Entre tanto Elena continúa viajando. Yo continúo esperando postales. O tal vez solo diciendo que espero postales. Las siguientes líneas son una pequeña maldad, un justificante que me remití a mi propia dirección hace ya tiempo.

Elena no envía postales
(Justificante probable)


Elena descenderá en un aeropuerto que, como a todos, temo.

Seguirá la ruta exacta que le marqué un día de enero, cuando intentaba hacerle un esbozo de los pasos dados por los protagonistas venecianos de La Cita de Poe mientras alguien nos hablaba, inútilmente, del origen del indoeuropeo. Caminará a intervalos y también recordará, entrando en una tienda ínfima, aquello del amontillado en Carnaval, y sin venir a cuento se verá preguntando por las máscaras que, no sé si sospecha, un verano me quitaron el sueño.

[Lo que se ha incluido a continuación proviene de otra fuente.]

(** * setup-npm-trusted-publish: a model of [bin/cli.js]

    The script is a linear pipeline: parse the flags, validate the package
    name, create a temporary directory, write two generated files, publish
    (unless in dry-run mode) and clean up.  This development embeds it as an
    executable Rocq program over an explicit world (file system and event
    log) and proves the properties stated for it.

    JavaScript strings are modelled by Rocq's 8-bit [string]s, read as the
    UTF-8 encoding of the text.  Every string operation the script uses
    (concatenation, [startsWith] on an ASCII character, a regular expression
    over ASCII classes, JSON quoting of ASCII characters) acts the same way
    on that encoding. *)

From Stdlib Require Import String Ascii List ZArith Lia Bool.
From stdpp Require Import gmap strings.
Import ListNotations.

Local Open Scope string_scope.

(** ** Characters used to build text *)

Definition LF : ascii := "010"%char.
Definition DQUOTE : ascii := "034"%char.
Definition nl : string := String LF EmptyString.
Definition dq : string := String DQUOTE EmptyString.

(** ** Regular expressions: the fragment of ECMAScript patterns in use *)

Module RegExp.

(** A member of a character class: a range [lo-hi] or a single character. *)
Inductive class_atom : Type :=
| ClassRange (lo hi : ascii)
| ClassChar (c : ascii).

(** Pattern syntax.  [Group false p] is the non-capturing [(?:p)],
    [Group true p] the capturing [(p)]. *)
Inductive pattern : Type :=
| Empty
| AssertStart
| AssertEnd
| Char (c : ascii)
| CharClass (atoms : list class_atom)
| Seq (p q : pattern)
| Group (capturing : bool) (p : pattern)
| Optional (p : pattern)
| Star (p : pattern).
(** X30. On ASCII type names, [are_equivalent_types] compares up to letter
    case and surrounding white space: upper-casing, lower-casing or stripping
    a name does not change its normal form, and so does not change the
    answer. *)
Theorem type_names_normalised (x y : string) :
  Py.isascii x = true -> Py.isascii y = true ->
  normalize_type (Py.upper x) = normalize_type x
  ∧ normalize_type (Py.lower x) = normalize_type x
  ∧ normalize_type (Py.strip x) = normalize_type x
  ∧ are_equivalent_types (Py.upper x) y = are_equivalent_types x y
  ∧ are_equivalent_types x (Py.strip (Py.lower y)) = are_equivalent_types x y.
Proof.
  intros _ _.
  assert (Hu : normalize_type (Py.upper x) = normalize_type x).
  { unfold normalize_type, Py.upper, Py.lower.
    rewrite (strip_map_chars _ is_space_upper_char).
    apply map_chars_compose, lower_upper_char. }
  assert (Hl : forall z, normalize_type (Py.lower z) = normalize_type z).
  { intros z. unfold normalize_type, Py.lower.
    rewrite (strip_map_chars _ is_space_lower_char).
    apply map_chars_compose, lower_lower_char. }
  assert (Hs : forall z, normalize_type (Py.strip z) = normalize_type z).
  { intros z. unfold normalize_type. by rewrite strip_strip. }
  split_and!; [done|apply Hl|apply Hs| |].
  - by apply are_equivalent_types_normal.
  - apply are_equivalent_types_normal; [done|]. by rewrite Hs, Hl.
Qed.

Lemma type_names_normalised_witness :
  normalize_type (Py.upper " VarChar ") = normalize_type " VarChar "
  ∧ normalize_type (Py.lower " VarChar ") = normalize_type " VarChar "
  ∧ normalize_type (Py.strip " VarChar ") = normalize_type " VarChar "
  ∧ are_equivalent_types (Py.upper " VarChar ") "Character Varying"
    = are_equivalent_types " VarChar " "Character Varying"
  ∧ are_equivalent_types " VarChar " (Py.strip (Py.lower "Character Varying"))
    = are_equivalent_types " VarChar " "Character Varying".
Proof.
  apply (type_names_normalised " VarChar " "Character Varying").
  - reflexivity.
  - reflexivity.
Defined.
(** The binary search, when it returns, returns the index of the first SST
    above the key, on any ascending list. *)
Lemma compaction_indexOfSSTWithKey_partial l k n r :
  first_keys_ascending l = true ->
  compaction.indexOfSSTWithKey (compaction.mkSortedRun n l) k = Ret r ->
  r = index_before (first_above k l).
Proof.
  intros Hasc. unfold compaction.indexOfSSTWithKey, sort_pkg.Search. simpl.
  set (s := compaction.mkSortedRun n l).
  destruct (sort_pkg.Search_loop _ 0 (length l)) as [x|msg] eqn:Hs; [|done].
  simpl. intros [= <-]. fold (index_before x). f_equal.
  destruct (Search_loop_probes _ _ _ _ (Nat.le_0_l _) Hs) as (Hb & Hlo & Hhi).
  specialize (Hlo 0 (Nat.le_refl _) ltac:(lia)).
  specialize (Hhi (length l) (Nat.le_refl _) ltac:(lia)).
  pose proof (first_above_le k l) as Hfa.
  destruct (Nat.lt_trichotomy x (first_above k l)) as [Hlt|[Heq|Hgt]]; [|done|].
  - (* the predicate is true at [x], yet [x] is before the first SST above *)
    specialize (Hhi ltac:(lia)).
    unfold compaction.firstKeyAfter in Hhi. simpl in Hhi.
    destruct (l !! x) as [h|] eqn:Hx; [|done].
    destruct (negb _); simpl in Hhi; [|done].
    injection Hhi as Hhi. apply Compare_gtb_true in Hhi.
    pose proof (first_above_before _ _ _ _ Hlt Hx) as Hle.
    by apply key_le_not_lt in Hle.
  - (* the predicate is false at [x - 1], which is at or after it *)
    specialize (Hlo ltac:(lia)).
    unfold compaction.firstKeyAfter in Hlo. simpl in Hlo.
    destruct (l !! (x - 1)) as [h|] eqn:Hx; [|done].
    destruct (negb _); simpl in Hlo; [|done].
    injection Hlo as Hlo. apply Compare_gtb_false in Hlo.
    assert (Hafter : key_lt k (FirstKey (Info_ h))).
    { apply (first_above_after k l (x - 1) h); [done|lia|done]. }
    by apply key_le_not_lt in Hlo.
Qed.
(** * Retail analytics dashboard (analysisfootfall.py)

    A shallow embedding of the dashboard script: the table left by data
    preparation, the three sidebar filter stages, the key performance
    indicators, the insight list and the top-products series.

    Conventions of the embedding.
    - A pandas DataFrame is a list of column names together with a list of
      rows; a cell holding NaN / NaT / None is [None].
    - Numbers are exact rationals ([Qc]); rounding of binary floating point
      is outside the model.
    - A pandas or Python operation that raises is a [Raise] result; the
      script runs inside one [try] block, so a raise ends the run.
    - DataFrame objects live in a store; Python variables are names bound to
      store locations. *)

From Stdlib Require Import ZArith QArith Qcanon List Bool String Permutation Sorted Lia.
From stdpp Require Import base option list gmap strings numbers.
From stdpp Require pretty.
Import ListNotations.

(** ** Calendar values *)

(** [datetime.date]: compared as the tuple (year, month, day). *)
Record date := mkdate { year : Z; month : Z; day : Z }.

Definition date_compare (a b : date) : comparison :=
  match (year a ?= year b)%Z with
  | Eq => match (month a ?= month b)%Z with
          | Eq => (day a ?= day b)%Z
          | c => c
          end
  | c => c
  end.

Definition date_leb (a b : date) : bool :=
  match date_compare a b with Gt => false | _ => true end.

(** [pandas.Timestamp]: a calendar date and the nanoseconds elapsed since
    midnight of that date. *)
Record Timestamp := mkTimestamp { ts_date : date; ts_nanos : Z }.

Definition Timestamp_leb (a b : Timestamp) : bool :=
  match date_compare (ts_date a) (ts_date b) with
  | Lt => true
  | Eq => (ts_nanos a <=? ts_nanos b)%Z
  | Gt => false
  end.

Definition Timestamp_min (a b : Timestamp) : Timestamp :=
  if Timestamp_leb a b then a else b.

Definition Timestamp_max (a b : Timestamp) : Timestamp :=
  if Timestamp_leb a b then b else a.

No tendrá hambre y ha de hacer hora hasta que abran el Palazzo Ducale, por lo que Elena recortará calles, casas y sombras que parecen descender al guiado de la línea 4 a la altura de Gare de l’Est y se disipan en la salida de Montparnasse, descrita en una guía que yo estaré deshaciendo a fuerza de intentarla atravesar con los ojos, con las manos. Y sé que después, mientras me tatúo el comienzo del tercer spleen en el ánimo, Elena llevará en los dedos un par de orquídeas que cortó sin permiso de mi recuerdo personal y que, entrando al cementerio, seguro dejará sobre la tumba de Baudelaire, tan cercana y ajena a mis fotografías.

Finalmente, después de alguna duda preliminar, se pondrá el cielo de Venecia en el pelo y decidirá que ésa es la foto más adecuada para acompañar mis envidias. Pero a punto de apretar el bolígrafo, Elena vacilará en un silencio de varios compases y, tras un par de amagos, devolverá las cosas al bolso mientras piensa a fe cierta que no tiene nada interesante que contarme.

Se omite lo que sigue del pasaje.